This question comes up several times a month. From time to time, when you launch a piece of content, you may see a message box like this:
In order for communication to occur between the LMS and content, the LMS is obligated to provide an API. When you launch a piece of content, the first thing the content has to do is look for that API, in order to establish communication with the LMS. In some cases, that piece of content has what we call a ‘poor API discovery algorithm’. While this can mean many things, it often means that the content will just search the frames in the current window for the API and if it does not find it, it will just quit and throw that error. There are a few ways around this.
1. Instead of having the content launch in a new window, launch it in the frameset. This way, we know that the content is in the same window as the API. In many cases, this eliminates the discovery problem.
2. If the content needs to be launched in a new window, you could re-code the API discovery algorithm to not only look in the current window, but look at its parent window and keep searching parent windows until it finds it (as the specification requires!) For more detailed code level information on this option, check out this article.

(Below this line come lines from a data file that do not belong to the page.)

(* ===== verification/Timer.v ===== *)
(** * Timers ([base/src/timer.cpp])

    A [Timer] on the event loop of [EventReactor.v]: the tables of registered
    entries, the methods, and the loop thread, which runs between them in the
    steps that its critical sections make. [Register] and [Unregister] hold
    [mutex_] throughout; [Setup] and [Shutdown] throw the switch of the reactor
    without it and go on in steps of their own. The counter of the identifiers
    is that of one process with one timer. *)

From S2P Require Import Prelude Errors EventReactor.

(** [struct TimerEntry]; a callback is a value, its calls are logged. *)
Record TimerEntry := {
  timerId : Z;
  interval : Z;
  callback : Z;
  once : bool;
  timerFd : Z;
}.
#[export] Instance TimerEntry_eq_dec : EqDecision TimerEntry.
Proof. solve_decision. Defined.

Definition UINT32_MAX : Z := 2 ^ 32 - 1.

Record Timer := {
  intervalToTimers_ : gmap Z (list TimerEntry);
  timerToEntries_ : gmap Z TimerEntry;
  timers_ : gmap Z Z;
  timeoutMs_ : Z;
  thread_ : bool;          (** [thread_.joinable()] *)
  nextTimerId : Z;         (** the static counter of [Register] *)
}.

(** What the loop thread does next. *)
Inductive loop_pc :=
| Idle                                       (** no thread has been started *)
| Starting                                   (** [MainLoop] *)
| Looping                                    (** the condition of [RunLoop] *)
| Waiting                                    (** [epoll_wait] *)
| Collecting (evs : list (Z * Z))            (** the look-up of [Polling] *)
| Dispatching (nfds : Z) (tasks : list (Z * Z))
| Calling (nfds : Z) (tasks : list (Z * Z)) (fd i : Z) (entries : list TimerEntry) (onceIdsUnused : list Z)
| Ending                                     (** [CleanUp] *)
| Ended.

(** How far the thread that starts or ends the timer has come. *)
Inductive control_pc :=
| AtRest
| SettingUp                                  (** before the thread is made *)
| ShuttingDown (useJoin : bool)              (** the switch is off *)
| Joining.                                   (** in [thread_.join()] *)

Inductive log_entry := Called (e : TimerEntry) | CleanedUp.

Record world {K} := {
  timer : Timer;
  rs : reactor_state K;
  loop : loop_pc;
  control : control_pc;
  log : list log_entry;
}.
Arguments world : clear implicits.

Definition set_lists (m : gmap Z (list TimerEntry)) (t : Timer) : Timer :=
  {| intervalToTimers_ := m; timerToEntries_ := timerToEntries_ t; timers_ := timers_ t; timeoutMs_ := timeoutMs_ t;
     thread_ := thread_ t; nextTimerId := nextTimerId t |}.
Definition set_entries (m : gmap Z TimerEntry) (t : Timer) : Timer :=
  {| intervalToTimers_ := intervalToTimers_ t; timerToEntries_ := m; timers_ := timers_ t; timeoutMs_ := timeoutMs_ t;
     thread_ := thread_ t; nextTimerId := nextTimerId t |}.
Definition set_timers (m : gmap Z Z) (t : Timer) : Timer :=
  {| intervalToTimers_ := intervalToTimers_ t; timerToEntries_ := timerToEntries_ t; timers_ := m; timeoutMs_ := timeoutMs_ t;
     thread_ := thread_ t; nextTimerId := nextTimerId t |}.
Definition set_thread (b : bool) (t : Timer) : Timer :=
  {| intervalToTimers_ := intervalToTimers_ t; timerToEntries_ := timerToEntries_ t; timers_ := timers_ t;
     timeoutMs_ := timeoutMs_ t; thread_ := b; nextTimerId := nextTimerId t |}.
Definition set_nextId (n : Z) (t : Timer) : Timer :=
  {| intervalToTimers_ := intervalToTimers_ t; timerToEntries_ := timerToEntries_ t; timers_ := timers_ t;
     timeoutMs_ := timeoutMs_ t; thread_ := thread_ t; nextTimerId := n |}.

(** ** Identifiers *)

Definition GetValidId (timerId : Z) : Z :=
  if timerId =? TIMER_ERR_DEAL_FAILED then u32 (timerId + 1)
  else if timerId =? UINT32_MAX then 1
  else timerId.

(** The loop of [Register] that looks for an identifier that is not in use. *)
Fixpoint find_id (fuel : nat) (entries : gmap Z TimerEntry) (id : Z) : option Z :=
  match fuel with
  | O => None
  | S fuel =>
      if bool_decide (is_Some (entries !! id)) then find_id fuel entries (GetValidId (u32 (id + 1))) else Some id
  end.
(** One round for every entry, and one more. *)
Definition next_id (entries : gmap Z TimerEntry) (id : Z) : option Z :=
  find_id (S (size entries)) entries (GetValidId id).

Section timer.
Context {K : Type} `{TimerSys K}.
Notation world := (world K).
Notation TM := (ST world).

Definition upd_timer (f : Timer -> Timer) : TM unit := st_put (fun w =>
  {| timer := f (timer w); rs := rs w; loop := loop w; control := control w; log := log w |}).
Definition set_loop (l : loop_pc) : TM unit := st_put (fun w =>
  {| timer := timer w; rs := rs w; loop := l; control := control w; log := log w |}).
Definition set_control (c : control_pc) : TM unit := st_put (fun w =>
  {| timer := timer w; rs := rs w; loop := loop w; control := c; log := log w |}).
Definition emit (x : log_entry) : TM unit := st_put (fun w =>
  {| timer := timer w; rs := rs w; loop := loop w; control := control w; log := log w ++ [x] |}).
(** A call of the reactor. *)
Definition reactor_ {A} (m : ST (reactor_state K) A) : TM A := fun w =>
  match m (rs w) with
  | Some (a, r) => Some (a, {| timer := timer w; rs := r; loop := loop w; control := control w; log := log w |})
  | None => None
  end.

(** ** Registration *)

Definition DoRegister (i : Z) (once : bool) (fd : Z) : TM (Z * Z) :=
  '(ret, fd) ← reactor_ (ScheduleTimer OnTimerCallback i fd once);
  if negb (ret =? TIMER_ERR_OK) || (fd <? 0) then mret (ret, fd)
  else
    upd_timer (fun t => set_timers (<[fd := i]> (timers_ t)) t);;
    mret (TIMER_ERR_OK, fd).

Fixpoint DoUnregister_loop (l : list (Z * Z)) (i : Z) : TM unit :=
  match l with
  | [] => mret tt
  | (fd, j) :: l =>
      (if j =? i then reactor_ (CancelTimer fd) else mret tt);;
      DoUnregister_loop l i
  end.
Definition in_order (m : gmap Z Z) : list (Z * Z) := omap (fun k => (fun v => (k, v)) <$> m !! k) (keys m).
Definition DoUnregister (i : Z) : TM unit :=
  m ← st_get (fun w => timers_ (timer w));
  DoUnregister_loop (in_order m) i.

Fixpoint GetTimerFd_loop (entryList : list TimerEntry) : Z :=
  match entryList with
  | [] => INVALID_TIMER_FD
  | e :: entryList => if negb (once e) then timerFd e else GetTimerFd_loop entryList
  end.
Definition GetTimerFd (i : Z) : TM Z :=
  m ← st_get (fun w => intervalToTimers_ (timer w));
  match m !! i with
  | None => mret INVALID_TIMER_FD
  | Some entryList => mret (GetTimerFd_loop entryList)
  end.

Definition Register (cb i : Z) (once : bool) : TM Z :=
  fd ← (if once then mret INVALID_TIMER_FD else GetTimerFd i);
  '(ret, fd) ← (if fd =? INVALID_TIMER_FD then DoRegister i once fd else mret (TIMER_ERR_OK, fd));
  if negb (ret =? TIMER_ERR_OK) then mret TIMER_ERR_DEAL_FAILED
  else
    id ← st_access (fun w => next_id (timerToEntries_ (timer w)) (nextTimerId (timer w)));
    let e := {| timerId := id; interval := i; callback := cb; once := once; timerFd := fd |} in
    upd_timer (set_nextId (u32 (id + 1)));;
    upd_timer (fun t => set_lists (<[i := default [] (intervalToTimers_ t !! i) ++ [e]]> (intervalToTimers_ t)) t);;
    upd_timer (fun t => set_entries (<[id := e]> (timerToEntries_ t)) t);;
    mret id.

(** The loop of [Unregister] and what is left of the list. *)
Fixpoint Unregister_loop (before rest : list TimerEntry) (id : Z) : TM (list TimerEntry) :=
  match rest with
  | [] => mret before
  | e :: rest =>
      if timerId e =? id then
        (if once e then
           reactor_ (CancelTimer (timerFd e));;
           upd_timer (fun t => set_timers (delete (timerFd e) (timers_ t)) t)
         else mret tt);;
        mret (before ++ rest)
      else Unregister_loop (before ++ [e]) rest id
  end.

Definition Unregister (id : Z) : TM unit :=
  t ← st_get timer;
  match timerToEntries_ t !! id with
  | None => mret tt
  | Some entry =>
      let i := interval entry in
      entryList ← Unregister_loop [] (default [] (intervalToTimers_ t !! i)) id;
      upd_timer (fun t => set_lists (<[i := entryList]> (intervalToTimers_ t)) t);;
      (if bool_decide (entryList = []) then
         upd_timer (fun t => set_lists (delete i (intervalToTimers_ t)) t);;
         DoUnregister i
       else mret tt);;
      upd_timer (fun t => set_entries (delete id (timerToEntries_ t)) t)
  end.

(** ** The callback of a timer *)

(** The first critical section of [OnTimer]: the interval and the entries. *)
Definition OnTimer_begin (fd : Z) : TM (Z * list TimerEntry) :=
  t ← st_get timer;
  let i := default 0 (timers_ t !! fd) in
  let entryList := default [] (intervalToTimers_ t !! i) in
  upd_timer (fun t => set_timers (<[fd := i]> (timers_ t)) t);;
  upd_timer (fun t => set_lists (<[i := entryList]> (intervalToTimers_ t)) t);;
  mret (i, entryList).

Since this is a pretty common mistake, we created a package property to help combat the behavior for our SCORM Engine users. Package Properties control how the SCORM Engine delivers a particular piece of content. You can specify how the content is launched, the navigation options available to the user, and the behavior and appearance of the content being delivered. SCORM Engine Package Properties can be controlled in a number of ways. Each implementation has defaults, some have an exposed UI, and others simply offer this control via imsmanifest extensions. (Controlling package properties via the manifest extensions is a post for another time.)